Kapal Perdana Aceh Diluncurkan, Ini Penampakannya

Agus Setyadi - detikFinance
Minggu, 04 Okt 2020 07:45 WIB
Peluncuran Kapal Aceh Hebat 1
Foto: Dok. Pemprov Aceh
Aceh -

Plt Gubernur Aceh Nova Iriansyah meluncurkan kapal perdana milik Pemerintah Aceh yang diberi nama KMP Aceh Hebat 1. Kapal buatan Kepulauan Riau (Kepri) ini menjadi sejarah baru pelayaran Tanah Rencong.

Peresmian kapal Roro 1.300 GT itu dilakukan di Galangan PT. Multi Ocean Shipyard (PT.MOS) di Karimun, Kepri, Sabtu (3/10/2020). Usai diluncurkan, kapal tersebut bakal mengikuti beberapa pengujian lagi seperti uji kemiringan, uji berlayar dan fungsi seluruh komponen.

"Menurut jadwal 30 November akan berlayar ke Aceh dan akan beroperasi sebagaimana seharusnya," kata Nova dalam keterangan tertulis.

KMP Aceh Hebat 1 dipesan Pemprov Aceh untuk meningkatkan konektivitas antar pulau. Kapal ini bakal melayani rute Meulaboh-Labuhan Haji-Simeulue.

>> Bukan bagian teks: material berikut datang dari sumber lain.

(** [a || b] where [a] may be undefined or [false]. *)
Definition orBool (a : option bool) (b : bool) : bool :=
  match a with
  | Some true => true
  | _ => b
  end.

(** [Boolean(x)] for an optional string ([if (x) ...]). *)
Definition truthyOptString (a : option string) : bool :=
  match a with
  | Some s => truthyString s
  | None => false
  end.

(** [Boolean(x)] for an optional number and an optional boolean. *)
Definition truthyOptNumber (a : option Z) : bool :=
  match a with
  | Some n => truthyNumber n
  | None => false
  end.

Definition truthyOptBool (a : option bool) : bool :=
  match a with
  | Some b => b
  | None => false
  end.

(** The double-quote character (code 34), for messages that quote a word. *)
Definition dquote : string :=
  String (Ascii.Ascii false true false false false true false false) EmptyString.

(** An [Error] object: its message and, for errors of the chat server,
    the [errcode] property. *)
Record Error := mkError { message : string; errcode : option string }.

Definition newError (msg : string) : Error :=
  {| message := msg; errcode := None |}.

(** [error.errcode === code] *)
Definition hasErrcode (e : Error) (code : string) : bool :=
  match errcode e with
  | Some c => String.eqb c code
  | None => false
  end.

End Js.

(* ===================================================================== *)
(** * bignumber.js on hexadecimal integers *)
(* ===================================================================== *)

Module BigNumber.

(** A [BigNumber] holding an integer; [None] is [NaN]. *)
Abbreviation t := (option Z).

Definition digitLower (c : ascii) : option Z :=
  let n := Z.of_N (Ascii.N_of_ascii c) in
  if (48 <=? n) && (n <=? 57) then Some (n - 48)
  else if (97 <=? n) && (n <=? 102) then Some (n - 87)
  else None.

Definition digitUpper (c : ascii) : option Z :=
  let n := Z.of_N (Ascii.N_of_ascii c) in
  if (48 <=? n) && (n <=? 57) then Some (n - 48)
  else if (65 <=? n) && (n <=? 70) then Some (n - 55)
  else None.

Fixpoint digits (digit : ascii -> option Z) (acc : Z) (s : string) : option Z :=
  match s with
  | EmptyString => Some acc
  | String c rest =>
      match digit c with
      | Some d => digits digit (16 * acc + d) rest
      | None => None
      end
  end.

(** [new BigNumber(`0x${s}`)].  The library reads the digits after the
    prefix in base 16, in lower case or, when that fails, in upper case (a
    string that mixes the two is [NaN], and so is the bare prefix).
    Strings that are not made of hexadecimal digits only are [NaN] here. *)
Definition ofHex (s : string) : t :=
  match s with
  | EmptyString => None
  | _ =>
      match digits digitLower 0 s with
      | Some n => Some n
      | None => digits digitUpper 0 s
      end
  end.

Definition minus (a b : t) : t :=
  match a, b with
  | Some x, Some y => Some (x - y)
  | _, _ => None
  end.

Definition absoluteValue (a : t) : t := Z.abs <$> a.

(** [a.isLessThan(b)]: false as soon as one side is [NaN]. *)
Definition isLessThan (a b : t) : bool :=
  match a, b with
  | Some x, Some y => x <? y
  | _, _ => false
  end.

End BigNumber.

(* ===================================================================== *)
(** * Matrix models: rooms, messages and the object heap *)
(* ===================================================================== *)

Module Matrix.

Inductive MatrixRoomStatus := UNKNOWN | JOINED | INVITED | LEFT.

Inductive MatrixMessageType := TEXT | OTHER.

Record MatrixMessage := mkMessage {
  msgType : MatrixMessageType;
  sender : string;
  content : string;
  timestamp : Z
}.

(** A room object.  [id] and [status] are the constructor's fields; the
    client reads [members] and the store assigns [messages]. *)
Record MatrixRoom := mkRoom {
  id : string;
  status : MatrixRoomStatus;
  members : list string;
  messages : list MatrixMessage
}.

(** [room.messages = []] *)
Definition clearMessages (r : MatrixRoom) : MatrixRoom :=
  {| id := id r; status := status r; members := members r; messages := [] |}.

(** Room objects are shared by reference: the state, the update and the
    copy made for serialisation each hold references into one heap.  A
    reference is the index of the object in the heap. *)
Abbreviation loc := nat.
Abbreviation Heap := (list MatrixRoom).
(** The projectile's reference takes part where the object has the
    attribute. *)
Definition projectile_rewritten (m : gmap Z Z) (p p' : Projectile.t) : Prop :=
  option_Forall2 (rewritten m) (Projectile.projectile_unit_id p)
    (Projectile.projectile_unit_id p')
  ∧ Projectile.projectile_type p' = Projectile.projectile_type p.

Definition dead_fish_rewritten (m : gmap Z Z) (d d' : DeadFish.t) : Prop :=
  rewritten m (DeadFish.tracking_unit d) (DeadFish.tracking_unit d')
  ∧ DeadFish.walking_graphic d' = DeadFish.walking_graphic d
  ∧ DeadFish.tracking_unit_mode d' = DeadFish.tracking_unit_mode d.

Definition train_location_rewritten (m : gmap Z Z)
    (l l' : TrainLocation.t) : Prop :=
  rewritten m (TrainLocation.unit_id l) (TrainLocation.unit_id l')
  ∧ TrainLocation.train_time l' = TrainLocation.train_time l
  ∧ TrainLocation.button_id l' = TrainLocation.button_id l.

Definition creatable_rewritten (m : gmap Z Z) (c c' : Creatable.t) : Prop :=
  Forall2 (train_location_rewritten m)
    (Creatable.train_locations c) (Creatable.train_locations c')
  ∧ Creatable.hero_mode c' = Creatable.hero_mode c.

(** [u'] is [u] with every unit-ID reference field rewritten by [m] and
    every other field as it was. *)
Definition unit_rewritten (m : gmap Z Z) (u u' : Unit.t) : Prop :=
  rewritten m (Unit.copy_id u) (Unit.copy_id u')
  ∧ rewritten m (Unit.base_id u) (Unit.base_id u')
  ∧ rewritten m (Unit.dead_unit_id u) (Unit.dead_unit_id u')
  ∧ rewritten m (Unit.blood_unit_id u) (Unit.blood_unit_id u')
  ∧ option_Forall2 (building_rewritten m) (Unit.building u) (Unit.building u')
  ∧ option_Forall2 (projectile_rewritten m)
      (Unit.projectile u) (Unit.projectile u')
  ∧ option_Forall2 (dead_fish_rewritten m)
      (Unit.dead_fish u) (Unit.dead_fish u')
  ∧ option_Forall2 (creatable_rewritten m)
      (Unit.creatable u) (Unit.creatable u')
  ∧ Unit.id u' = Unit.id u
  ∧ Unit.name u' = Unit.name u
  ∧ Unit.hit_points u' = Unit.hit_points u
  ∧ Unit.standing_graphic u' = Unit.standing_graphic u
  ∧ Unit.type_50 u' = Unit.type_50 u.

(** The rewrite written as one expression per record, and the number of
    reference fields it changes. *)
Definition relocate_annex (m : gmap Z Z) (a : BuildingAnnex.t)
    : BuildingAnnex.t :=
  BuildingAnnex.set_unit_id (relocate m (BuildingAnnex.unit_id a)) a.

Definition relocate_building (m : gmap Z Z) (b : Building.t) : Building.t :=
  Building.mk (Building.construction_graphic_id b)
    (relocate m (Building.stack_unit_id b))
    (relocate m (Building.head_unit b))
    (relocate m (Building.transform_unit b))
    (relocate m (Building.pile_unit b))
    (Building.tech_id b)
    (relocate_annex m <$> Building.annexes b).

Definition relocate_projectile (m : gmap Z Z) (p : Projectile.t)
    : Projectile.t :=
  Projectile.mk (Projectile.projectile_type p)
    (relocate m <$> Projectile.projectile_unit_id p).

Definition relocate_dead_fish (m : gmap Z Z) (d : DeadFish.t) : DeadFish.t :=
  DeadFish.set_tracking_unit (relocate m (DeadFish.tracking_unit d)) d.

Definition relocate_train_location (m : gmap Z Z) (l : TrainLocation.t)
    : TrainLocation.t :=
  TrainLocation.set_unit_id (relocate m (TrainLocation.unit_id l)) l.

Definition relocate_creatable (m : gmap Z Z) (c : Creatable.t) : Creatable.t :=
  Creatable.set_train_locations
    (relocate_train_location m <$> Creatable.train_locations c) c.

Definition relocate_unit (m : gmap Z Z) (u : Unit.t) : Unit.t :=
  Unit.mk (Unit.id u) (Unit.name u) (Unit.hit_points u)
    (Unit.standing_graphic u)
    (relocate m (Unit.copy_id u)) (relocate m (Unit.base_id u))
    (relocate m (Unit.dead_unit_id u)) (relocate m (Unit.blood_unit_id u))
    (relocate_building m <$> Unit.building u)
    (relocate_projectile m <$> Unit.projectile u)
    (relocate_dead_fish m <$> Unit.dead_fish u)
    (relocate_creatable m <$> Unit.creatable u)
    (Unit.type_50 u).

Definition sum_hits (m : gmap Z Z) (vs : list Z) : Z :=
  foldr (λ v acc, hits m v + acc) 0 vs.

Definition hits_unit (m : gmap Z Z) (u : Unit.t) : Z :=
  sum_hits m ((unit_id_refs u).*2).

(** Slot [i] of a store array: what it holds, for the slots that exist. *)
Definition slot {A} (l : list A) (i : Z) : option A :=
  if bool_decide (0 ≤ i) then l !! Z.to_nat i else None.

(** The unit reference held by slot [i] of civilisation [c], if any. *)
Definition unit_at (d : DatFile.t) (c i : Z) : option loc :=
  civ ← slot (DatFile.civs d) c; mjoin (slot (Civ.units civ) i).
(** * Makerates: the network loader, validator and ODE writer of UCLCHEM

    A shallow embedding of [src/Makerates/Functions.py].  Python byte
    strings are [string]; lists are [list]; an exception or a loop that
    never ends is an explicit [outcome]. *)

From Stdlib Require Import Ascii String DecimalString ZArith Lia.
From stdpp Require Import list strings.

Local Open Scope nat_scope.

(** ** Outcomes of Python code *)

Inductive exn : Set :=
| IndexError
| ValueError
| UnboundLocalError
| AttributeError
| StopIteration.

Inductive outcome (A : Type) : Type :=
| Ok (a : A)
| Raise (e : exn)
| OutOfFuel.
Arguments Ok {A} a.
Arguments Raise {A} e.
Arguments OutOfFuel {A}.

Global Instance outcome_ret : MRet outcome := λ A a, Ok a.
Global Instance outcome_bind : MBind outcome := λ A B k m,
  match m with
  | Ok a => k a
  | Raise e => Raise e
  | OutOfFuel => OutOfFuel
  end.
Global Instance outcome_fmap : FMap outcome := λ A B f m,
  match m with
  | Ok a => Ok (f a)
  | Raise e => Raise e
  | OutOfFuel => OutOfFuel
  end.

(** [l[i]] on a list: out of range raises IndexError. *)
Definition item {A} (l : list A) (i : nat) : outcome A :=
  match l !! i with
  | Some a => Ok a
  | None => Raise IndexError
  end.

(** ** Strings *)

Definition nl : string := String "010"%char "".

Definition chars (s : string) : list ascii := String.list_ascii_of_string s.
Definition text (l : list ascii) : string := String.string_of_list_ascii l.

(** [str(n)] for a non-negative integer. *)
Definition str (n : nat) : string := NilEmpty.string_of_uint (Nat.to_uint n).

(** [s[-1]]: the last character, IndexError on the empty string. *)
Definition last_char (s : string) : outcome ascii :=
  match last (chars s) with
  | Some c => Ok c
  | None => Raise IndexError
  end.

(** [s[0]] *)
Definition first_char (s : string) : outcome ascii :=
  match s with
  | String c _ => Ok c
  | EmptyString => Raise IndexError
  end.

(** [x in l] and [l.count(x)] on lists of strings. *)
Definition mem (x : string) (l : list string) : bool := bool_decide (x ∈ l).

Definition count (x : string) (l : list string) : nat :=
  length (filter (λ y, y = x) l).

Fixpoint rep (n : nat) (s : string) : string :=
  match n with
  | 0 => ""
  | S n' => s +:+ rep n' s
  end.

(** ** The data model *)

(** A cell of a row or a field of an object: text as read from the file,
    or a number assigned by the code ([0.0], [10000.0], [1]). *)
Inductive value : Set :=
| VStr (s : string)
| VFloat (z : Z)
| VInt (z : Z).

Record Species : Set := mkSpecies {
  name : string;
  mass : string;
  bindener : string;
  solidFraction : string;
  monoFraction : string;
  volcFraction : string;
  enthalpy : string;
  n_atoms : option nat  (* set by find_constituents only *)
}.

Record Reaction : Set := mkReaction {
  reactants : list string;
  products : list string;
  alpha : value;
  beta : value;
  gamma : value;
  templow : value;
  temphigh : value
}.

Definition row := list string.

(** [Species.__init__] *)
Definition Species_init (inputRow : row) : outcome Species :=
  r0 ← item inputRow 0;
  r1 ← item inputRow 1;
  r2 ← item inputRow 2;
  r3 ← item inputRow 3;
  r4 ← item inputRow 4;
  r5 ← item inputRow 5;
  r6 ← item inputRow 6;
  Ok (mkSpecies r0 r1 r2 r3 r4 r5 r6 None).

(** [Reaction.NANCheck]: the empty string is the only falsy text. *)
Definition NANCheck (a : string) : string :=
  if bool_decide (a = "") then "NAN" else a.

(** [Reaction.__init__] *)
Definition Reaction_init (inputRow : row) : outcome Reaction :=
  r0 ← item inputRow 0;
  r1 ← item inputRow 1;
  r2 ← item inputRow 2;
  r3 ← item inputRow 3;
  r4 ← item inputRow 4;
  r5 ← item inputRow 5;
  r6 ← item inputRow 6;
  r7 ← item inputRow 7;
  r8 ← item inputRow 8;
  r9 ← item inputRow 9;
  r10 ← item inputRow 10;
  r11 ← item inputRow 11;
  Ok (mkReaction [r0; r1; NANCheck r2]
                 [r3; NANCheck r4; NANCheck r5; NANCheck r6]
                 (VStr r7) (VStr r8) (VStr r9) (VStr r10) (VStr r11)).

(** ** is_H2_formation *)

Definition non_empty (l : list string) : nat :=
  length (filter (λ s, s ≠ "") l).

Definition is_H2_formation (reactants products : list string) : bool :=
  let nReactants := non_empty reactants in
  let nProducts := non_empty products in
  if (nReactants =? 2) && (nProducts =? 1)
     && bool_decide (reactants !! 0 = Some "H")
     && bool_decide (reactants !! 1 = Some "H")
     && bool_decide (products !! 0 = Some "H2")
  then true
  else if (nReactants =? 3) && (nProducts =? 2)
     && bool_decide (reactants !! 0 = Some "H")
     && bool_decide (reactants !! 1 = Some "H")
     && bool_decide (reactants !! 2 = Some "#")
     && bool_decide (products !! 0 = Some "H2")
     && bool_decide (products !! 1 = Some "#")
  then true
  else false.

Nova mengatakan, ada tiga kapal yang dipesan Pemprov Aceh yang dibuat di tiga lokasi. Selain di Kepri, KMP Aceh Hebat 2 yang memiliki bobot 1.100 GT, dikerjakan oleh PT Adiluhung Saranasegara di Bangkalan Madura. Kapal tersebut akan melayani pelayaran dari Balohan Sabang-Ulee Lheue Banda Aceh.

Sedangkan KMP Aceh Hebat 3 yang berbobot 600 GT dikerjakan oleh PT Citra Bahari Shipyard di Tegal. Kapal ini melayari rute Singkil-Pulau Banyak. Nova menyebut, kapal Aceh Hebat menjadi sejarah baru transportasi laut Tanah Rencong.

"Aceh Hebat menjadi sejarah baru bagi Aceh. Selama ini Aceh belum pernah memiliki kapal yang dibangun sendiri," jelas Nova.

Nova menyebut selama ini pelayaran Aceh dilayani oleh kapal milik ASDP. Terakhir adalah KMP BRR yang dihibah oleh Kementerian Perhubungan. Kapal itu kini melayani rute Balohan Sabang-Ulee Lheu Banda Aceh.

"KMP Aceh Hebat ini kapal pertama yang dibangun sendiri dengan uang masyarakat Aceh. Ukurannya relatif besar dengan desain yang up-to-date," ujar Nova.

Menurut Nova KMP Aceh Hebat merupakan hasil dari program pengadaan kapal ferry roro di bawah Dinas Perhubungan Aceh dengan anggaran Rp178 miliar. Dua kapal lagi rencananya bakal diluncurkan pada pertengahan Oktober.